§ Records for this task
(** * Appointment notification system: store mutations, resolver, polling

    A shallow embedding of the Convex functions of the repository
    ([convex/schema.ts], [convex/appointments.ts], [convex/patients.ts],
    [convex/sync.ts]) and of the client helpers of [src/App.tsx]
    ([formatChileanPhone], [pollCallStatus], [handleCall]), followed by the
    properties stated about them.

    Conventions of the embedding:
    - an optional field ([v.optional(...)], or a possibly [undefined] local)
      is an [option]; a field that is [undefined] in the argument object of a
      Convex function is absent from the object the handler receives, so
      [ctx.db.patch(id, args)] keeps the stored value of a field that is
      [None] in [args];
    - a table is the list of its documents in insertion order, which is the
      order of the [by_fhirId] index among documents with equal [fhirId];
    - a mutation is a transaction: it either returns a value together with
      the new table, or throws and leaves the table as it was;
    - document ids are natural numbers handed out by a counter; the system
      field [_creationTime] is read nowhere and is left out;
    - a string is the sequence of the UTF-8 bytes of the JavaScript string:
      a character of ASCII is one byte, any other character is a sequence
      of two to four bytes none of which is a byte of ASCII, so that
      searching, splitting and comparing on ASCII text work on the bytes
      as they do on the characters. *)

From stdpp Require Import base option list strings.
From Stdlib Require Import Ascii ZArith Lia.

Open Scope string_scope.

(** ** Errors and the transaction monad *)

Inductive Error : Type :=
| DocumentNotFound          (* [ctx.db.patch] on an id without document *)
| ArgumentValidationError   (* arguments rejected by a function validator *)
| FetchError (what : string).  (* [throw new Error(...)] of a fetch helper *)

Definition Mutation (S A : Type) : Type := S → Error + (A * S).

Definition ret {S A} (a : A) : Mutation S A := λ s, inr (a, s).

Definition bind {S A B} (m : Mutation S A) (k : A → Mutation S B)
  : Mutation S B :=
  λ s, match m s with
       | inl e => inl e
       | inr (a, s') => k a s'
       end.

Definition throw {S A} (e : Error) : Mutation S A := λ _, inl e.

Declare Scope mutation_scope.
Delimit Scope mutation_scope with mutation.
Notation "'let!' x ':=' m 'in' k" := (bind m (λ x, k))
  (at level 10, x name, m at level 100, k at level 200) : mutation_scope.
Notation "'do!' m 'in' k" := (bind m (λ _, k))
  (at level 10, m at level 100, k at level 200) : mutation_scope.

(** A sequence of calls of one mutation, each on the store the previous
    one left; it stops at the first call that throws. *)
Fixpoint for_each {S X A} (body : X → Mutation S A) (xs : list X)
  : Mutation S unit :=
  match xs with
  | [] => ret tt
  | x :: xs' => bind (body x) (λ _, for_each body xs')
  end.

(** ** Tables: [ctx.db] restricted to one table *)

Definition Id : Type := nat.

Class Document (D : Type) : Type := {
  doc_id : D → Id;
  doc_fhirId : D → string
}.

Record Table (D : Type) : Type := mkTable {
  rows : list D;
  next_id : Id
}.
Arguments mkTable {D} _ _.
Arguments rows {D} _.
Arguments next_id {D} _.

Definition empty_table {D} : Table D := mkTable [] 0.

Section Db.
Context {D : Type} `{Document D}.

Definition has_fhirId (f : string) (d : D) : bool :=
  String.eqb (doc_fhirId d) f.

(** [ctx.db.query(t).withIndex("by_fhirId", q => q.eq("fhirId", f)).first()] *)
Definition first_by_fhirId (f : string) : Mutation (Table D) (option D) :=
  λ t, inr (List.find (has_fhirId f) (rows t), t).

Definition patch_row (id : Id) (upd : D → D) (d : D) : D :=
  if Nat.eqb (doc_id d) id then upd d else d.

(** [ctx.db.patch(id, fields)], [upd] being the shallow merge of the
    fields; it throws when no document has this id. *)
Definition db_patch (id : Id) (upd : D → D) : Mutation (Table D) unit :=
  λ t, if existsb (λ d, Nat.eqb (doc_id d) id) (rows t)
       then inr (tt, mkTable (map (patch_row id upd) (rows t)) (next_id t))
       else inl DocumentNotFound.

(** [ctx.db.insert(t, fields)]: a document with a fresh id, last in
    insertion order; returns the id. *)
Definition db_insert (mk : Id → D) : Mutation (Table D) Id :=
  λ t, inr (next_id t,
            mkTable (rows t ++ [mk (next_id t)]) (S (next_id t))).

(** The store's own guarantee on ids: pairwise distinct, below the counter. *)
Definition ids_ok (t : Table D) : Prop :=
  NoDup (map doc_id (rows t)) ∧ Forall (λ d, doc_id d < next_id t) (rows t).

(** Number of documents of the table keyed by [f]. *)
Definition count_fhirId (f : string) (t : Table D) : nat :=
  length (List.filter (has_fhirId f) (rows t)).

(** What [getByFhirId] returns on the table. *)
Definition lookup_fhirId (f : string) (t : Table D) : option D :=
  List.find (has_fhirId f) (rows t).

(** One document per external id, on top of the guarantee on ids. *)
Definition table_ok (t : Table D) : Prop :=
  ids_ok t ∧ NoDup (map doc_fhirId (rows t)).

(** The shape shared by the [upsert] handlers of the two tables: look the
    key up, patch the document found, or insert a new one. *)
Definition upsert_by_key (key : string) (patch : D → D) (mk : Id → D)
  : Mutation (Table D) Id :=
  bind (first_by_fhirId key) (λ existing,
    match existing with
    | Some e => bind (db_patch (doc_id e) patch) (λ _, ret (doc_id e))
    | None => db_insert mk
    end).

(** What is asked of an [upsert] handler with arguments [A], keyed by
    [key] and merging with [patch]:
    - after any sequence of calls the table still holds one document per
      external id;
    - a call whose key is present rewrites that document where it stands
      and adds none;
    - a call repeated with the same arguments leaves the table as the
      first call left it. *)
Definition upsert_contract {A : Type} (key : A → string)
    (patch : A → D → D) (upsert : A → Mutation (Table D) Id) : Prop :=
  (∀ (calls : list A) (t : Table D),
      table_ok t →
      ∃ t', for_each upsert calls t = inr (tt, t')
            ∧ table_ok t' ∧ ∀ f, (count_fhirId f t' ≤ 1)%nat)
  ∧ (∀ (args : A) (t : Table D) (e : D),
      table_ok t →
      lookup_fhirId (key args) t = Some e →
      ∃ l1 l2,
        rows t = (l1 ++ e :: l2)%list
        ∧ upsert args t
          = inr (doc_id e, mkTable (l1 ++ patch args e :: l2) (next_id t)))
  ∧ (∀ (args : A) (t : Table D) i t',
      table_ok t →
      upsert args t = inr (i, t') →
      upsert args t' = inr (i, t')).
End Db.

(** One optional field under [ctx.db.patch]: a field present in the patch
    overwrites, an absent one keeps the stored value. *)
Definition merge {A} (new old : option A) : option A :=
  match new with Some x => Some x | None => old end.

(** ** Schema ([convex/schema.ts]) *)

Inductive Outcome : Type := pending | answered | no_answer | failed.

Record CallRecord : Type := mkCall {
  timestamp : string;
  callSid : option string;
  outcome : option Outcome
}.

Module appointments.

Record Doc : Type := mkDoc {
  _id : Id;
  fhirId : string;
  status : string;
  serviceType : option string;
  start : string;
  end_ : string;
  created : option string;
  patientId : option string;
  patientName : option string;
  patientPhone : option string;
  contactMethod : option string;
  contacted : option bool;
  serviceRequestId : option string;
  serviceRequestCode : option string;
  serviceRequestCategory : option string;
  organizationId : option string;
  organizationName : option string;
  callHistory : option (list CallRecord)
}.

#[global] Instance Doc_document : Document Doc :=
  {| doc_id := _id; doc_fhirId := fhirId |}.

(** The argument object of [upsert]; it has no [callHistory]. *)
Record UpsertArgs : Type := mkArgs {
  a_fhirId : string;
  a_status : string;
  a_serviceType : option string;
  a_start : string;
  a_end : string;
  a_created : option string;
  a_patientId : option string;
  a_patientName : option string;
  a_patientPhone : option string;
  a_contactMethod : option string;
  a_contacted : option bool;
  a_serviceRequestId : option string;
  a_serviceRequestCode : option string;
  a_serviceRequestCategory : option string;
  a_organizationId : option string;
  a_organizationName : option string
}.

(** [ctx.db.patch(existing._id, args)] of [upsert] on one document. *)
Definition patch_args (args : UpsertArgs) (d : Doc) : Doc :=
  {| _id := _id d;
     fhirId := a_fhirId args;
     status := a_status args;
     serviceType := merge (a_serviceType args) (serviceType d);
     start := a_start args;
     end_ := a_end args;
     created := merge (a_created args) (created d);
     patientId := merge (a_patientId args) (patientId d);
     patientName := merge (a_patientName args) (patientName d);
     patientPhone := merge (a_patientPhone args) (patientPhone d);
     contactMethod := merge (a_contactMethod args) (contactMethod d);
     contacted := merge (a_contacted args) (contacted d);
     serviceRequestId := merge (a_serviceRequestId args) (serviceRequestId d);
     serviceRequestCode :=
       merge (a_serviceRequestCode args) (serviceRequestCode d);
     serviceRequestCategory :=
       merge (a_serviceRequestCategory args) (serviceRequestCategory d);
     organizationId := merge (a_organizationId args) (organizationId d);
     organizationName := merge (a_organizationName args) (organizationName d);
     callHistory := callHistory d |}.

(** [ctx.db.insert("appointments", args)]: the document made of [args]. *)
Definition doc_of_args (args : UpsertArgs) (id : Id) : Doc :=
  {| _id := id;
     fhirId := a_fhirId args;
     status := a_status args;
     serviceType := a_serviceType args;
     start := a_start args;
     end_ := a_end args;
     created := a_created args;
     patientId := a_patientId args;
     patientName := a_patientName args;
     patientPhone := a_patientPhone args;
     contactMethod := a_contactMethod args;
     contacted := a_contacted args;
     serviceRequestId := a_serviceRequestId args;
     serviceRequestCode := a_serviceRequestCode args;
     serviceRequestCategory := a_serviceRequestCategory args;
     organizationId := a_organizationId args;
     organizationName := a_organizationName args;
     callHistory := None |}.

(** [patch(id, { contacted })] *)
Definition set_contacted (c : bool) (d : Doc) : Doc :=
  {| _id := _id d; fhirId := fhirId d; status := status d;
     serviceType := serviceType d; start := start d; end_ := end_ d;
     created := created d; patientId := patientId d;
     patientName := patientName d; patientPhone := patientPhone d;
     contactMethod := contactMethod d; contacted := Some c;
     serviceRequestId := serviceRequestId d;
     serviceRequestCode := serviceRequestCode d;
     serviceRequestCategory := serviceRequestCategory d;
     organizationId := organizationId d;
     organizationName := organizationName d;
     callHistory := callHistory d |}.

(** [patch(id, { callHistory })] *)
Definition set_callHistory (h : list CallRecord) (d : Doc) : Doc :=
  {| _id := _id d; fhirId := fhirId d; status := status d;
     serviceType := serviceType d; start := start d; end_ := end_ d;
     created := created d; patientId := patientId d;
     patientName := patientName d; patientPhone := patientPhone d;
     contactMethod := contactMethod d; contacted := contacted d;
     serviceRequestId := serviceRequestId d;
     serviceRequestCode := serviceRequestCode d;
     serviceRequestCategory := serviceRequestCategory d;
     organizationId := organizationId d;
     organizationName := organizationName d;
     callHistory := Some h |}.

(** [{ ...record, outcome: o }] *)
Definition with_outcome (o : Outcome) (r : CallRecord) : CallRecord :=
  {| timestamp := timestamp r; callSid := callSid r; outcome := Some o |}.

Local Open Scope mutation_scope.

Definition getByFhirId (f : string) (t : Table Doc) : option Doc :=
  lookup_fhirId f t.

Definition upsert (args : UpsertArgs) : Mutation (Table Doc) Id :=
  let! existing := first_by_fhirId (a_fhirId args) in
  match existing with
  | Some e =>
      do! db_patch (_id e) (patch_args args) in
      ret (_id e)
  | None => db_insert (doc_of_args args)
  end.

§ Your assignment
Word for word, restate the lines above from the line containing "λ s, match m s with" through the line containing "doc_id : D → Id;", with both included and nothing else.

§ Exercise response
  λ s, match m s with
       | inl e => inl e
       | inr (a, s') => k a s'
       end.

Definition throw {S A} (e : Error) : Mutation S A := λ _, inl e.

Declare Scope mutation_scope.
Delimit Scope mutation_scope with mutation.
Notation "'let!' x ':=' m 'in' k" := (bind m (λ x, k))
  (at level 10, x name, m at level 100, k at level 200) : mutation_scope.
Notation "'do!' m 'in' k" := (bind m (λ _, k))
  (at level 10, m at level 100, k at level 200) : mutation_scope.

(** A sequence of calls of one mutation, each on the store the previous
    one left; it stops at the first call that throws. *)
Fixpoint for_each {S X A} (body : X → Mutation S A) (xs : list X)
  : Mutation S unit :=
  match xs with
  | [] => ret tt
  | x :: xs' => bind (body x) (λ _, for_each body xs')
  end.

(** ** Tables: [ctx.db] restricted to one table *)

Definition Id : Type := nat.

Class Document (D : Type) : Type := {
  doc_id : D → Id;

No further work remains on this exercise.